Lemma split_pair (p r : string) :
  PyStr.str_in "," p = false -> PyStr.str_in "," r = false ->
  PyStr.split "," (p +:+ "," +:+ r) = [p; r].
Proof.
  intros Hp Hr. unfold PyStr.split.
  rewrite split_from_first_comma, split_from_no_comma by done. done.
Qed.

Lemma last_app_option {A} (l1 l2 : list A) :
  last (l1 ++ l2) = match last l2 with Some x => Some x | None => last l1 end.
Proof.
  induction l2 as [|x l2 IH] using rev_ind.
  - by rewrite app_nil_r.
  - by rewrite app_assoc, !last_snoc.
Qed.

(** The inner loop leaves in [arns] the text of the last AttributeValue,
    or what it held when there is none. *)
Lemma arns_inner_last (arns : option (option string)) (a : Element) :
  arns_inner arns a =
  match last (List.map elem_text (iter a urn_attributevalue)) with
  | Some t => Some t
  | None => arns
  end.
Proof.
  unfold arns_inner. generalize (iter a urn_attributevalue) as vs.
  intros vs. revert arns.
  induction vs as [|v vs IH] using rev_ind; intros arns; [done|].
  rewrite fold_left_app, List.map_app. simpl. by rewrite last_snoc.
Qed.

(** After the two loops [arns] is unbound when no Role attribute has a
    value, and holds the text of the last of their values otherwise. *)
Lemma arns_outer_last (root : Element) : arns_outer root = last (role_values root).
Proof.
  unfold arns_outer, role_values.
  generalize (iter root urn_attribute) as attrs. intros attrs.
  induction attrs as [|a attrs IH] using rev_ind; [done|].
  rewrite fold_left_app, List.filter_app, List.flat_map_app, last_app_option.
  simpl. rewrite IH.
  destruct (bool_decide (elem_get a "Name" = Some role_url)); simpl.
  - rewrite app_nil_r, arns_inner_last. done.
  - done.
Qed.

Lemma arns_from_root_pair (root : Element) (assertion p r : string) :
  last (role_values root) = Some (Some (p +:+ "," +:+ r)) ->
  PyStr.str_in "," p = false -> PyStr.str_in "," r = false ->
  arns_from_root root assertion = Returns (mkArnDict r p assertion).
Proof.
  intros Hl Hp Hr. unfold arns_from_root.
  rewrite arns_outer_last, Hl, split_pair by done. done.
Qed.

(** C4, as the code has it: when the last AttributeValue of the Role
    attributes is a pair [p,r], decoding yields PrincipalArn [p] and
    RoleArn [r], with the assertion passed along unchanged. *)
Theorem get_arns_from_assertion_last_value (w : World)
    (assertion : string) (root : Element) (p r : string) (st : state) :
  fromstring_b64decode w assertion = Returns root ->
  last (role_values root) = Some (Some (p +:+ "," +:+ r)) ->
  PyStr.str_in "," p = false -> PyStr.str_in "," r = false ->
  get_arns_from_assertion w assertion st
  = (Ok (mkArnDict r p assertion), st).
Proof.
  intros Hd Hl Hp Hr. unfold get_arns_from_assertion, bind, lift.
  rewrite Hd. by rewrite (arns_from_root_pair _ _ p r).
Qed.

(** The fixture of the specification. *)
Lemma get_arns_from_assertion_last_value_witness :
  get_arns_from_assertion Sample.expired_session_world Sample.token
    Sample.empty_state
  = (Ok (mkArnDict "arn:aws:iam::111:role/Y"
                   "arn:aws:iam::111:saml-provider/X" Sample.token),
     Sample.empty_state).
Proof.
  apply (get_arns_from_assertion_last_value Sample.expired_session_world
           Sample.token Sample.fixture_root
           "arn:aws:iam::111:saml-provider/X" "arn:aws:iam::111:role/Y");
    reflexivity.
Defined.

(** C4 as written fails on an assertion that lists two roles: the first
    value of the Role attribute is the pair of account 111, and decoding
    yields the ARNs of account 222, the last value. *)
Lemma get_arns_first_value_not_used :
  head (role_values Sample.two_roles_root)
    = Some (Some ("arn:aws:iam::111:saml-provider/X" +:+ ","
                  +:+ "arn:aws:iam::111:role/Y"))
  /\ fst (get_arns_from_assertion Sample.two_roles_world Sample.token
            Sample.empty_state)
     = Ok (mkArnDict "arn:aws:iam::222:role/W"
                     "arn:aws:iam::222:saml-provider/V" Sample.token)
  /\ fst (get_arns_from_assertion Sample.two_roles_world Sample.token
            Sample.empty_state)
     <> Ok (mkArnDict "arn:aws:iam::111:role/Y"
                      "arn:aws:iam::111:saml-provider/X" Sample.token).
Proof.
  split; [reflexivity|]. split; [reflexivity|]. vm_compute. discriminate.
Qed.

(** Fewer than two pieces: the index fault of the specification's 4.3. *)
Lemma arns_from_root_no_comma :
  arns_from_root Sample.no_comma_root Sample.token = Raises IndexError.
Proof. reflexivity. Qed.

(** No Role attribute at all: [arns] is read before any assignment. *)
Lemma arns_from_root_no_role_attribute (assertion : string) :
  arns_from_root (mkElement "Response" ∅ None []) assertion
  = Raises (UnboundLocalError "arns").
Proof. reflexivity. Qed.

(** ** The credentials file *)



(** How [write_config] ends, by what the path holds. *)
Lemma write_config_cases (w : World) (path : string) (c : config)
    (st : state) :
  write_config w path c st =
  match ini_files st !! path with
  | None =>
      (Ok tt,
       mkState (files st)
         (<[path := RegularFile
                      (mkFile (config_reread w c)
                         (Z.land 438 (Z.lnot (umask w))))]>
            (ini_files st))
         (stdout st))
  | Some (RegularFile f) =>
      if owner_may_read (mode f) && owner_may_write (mode f) then
        (Ok tt,
         mkState (files st)
           (<[path := RegularFile (mkFile (config_reread w c) (mode f))]>
              (ini_files st))
           (stdout st))
      else (Raise (PermissionError path), st)
  | Some Directory => (Raise (IsADirectoryError path), st)
  | Some (Barred e) => (Raise e, st)
  end.
Proof.
  unfold write_config, bind, get_state, set_ini_files, raise. cbn.
  destruct (ini_files st !! path) as [[f| |e]|]; try done.
  by destruct (owner_may_read (mode f) && owner_may_write (mode f)).
Qed.


(** What [write_config] leaves: the state as it was after a failure, and
    after a success one file of the credentials store replaced, which
    holds the configuration. *)
Lemma write_config_state (w : World) (path : string) (c : config)
    (st : state) :
  (exists e, write_config w path c st = (Raise e, st))
  \/ (exists m, write_config w path c st
                = (Ok tt,
                   mkState (files st)
                     (<[path := RegularFile (mkFile (config_reread w c) m)]>
                        (ini_files st))
                     (stdout st))).
Proof.
  rewrite write_config_cases.
  destruct (ini_files st !! path) as [[f| |e]|]; eauto.
  destruct (owner_may_read (mode f) && owner_may_write (mode f)); eauto.
Qed.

**TASK PROMPT:** Using the data above, extract exactly the lines from the one that holds "after a success" to the one that holds "rewrite write_config_cases.", both ends included, and no others.

**SOLUTION BELOW:**
    after a success one file of the credentials store replaced, which
    holds the configuration. *)
Lemma write_config_state (w : World) (path : string) (c : config)
    (st : state) :
  (exists e, write_config w path c st = (Raise e, st))
  \/ (exists m, write_config w path c st
                = (Ok tt,
                   mkState (files st)
                     (<[path := RegularFile (mkFile (config_reread w c) m)]>
                        (ini_files st))
                     (stdout st))).
Proof.
  rewrite write_config_cases.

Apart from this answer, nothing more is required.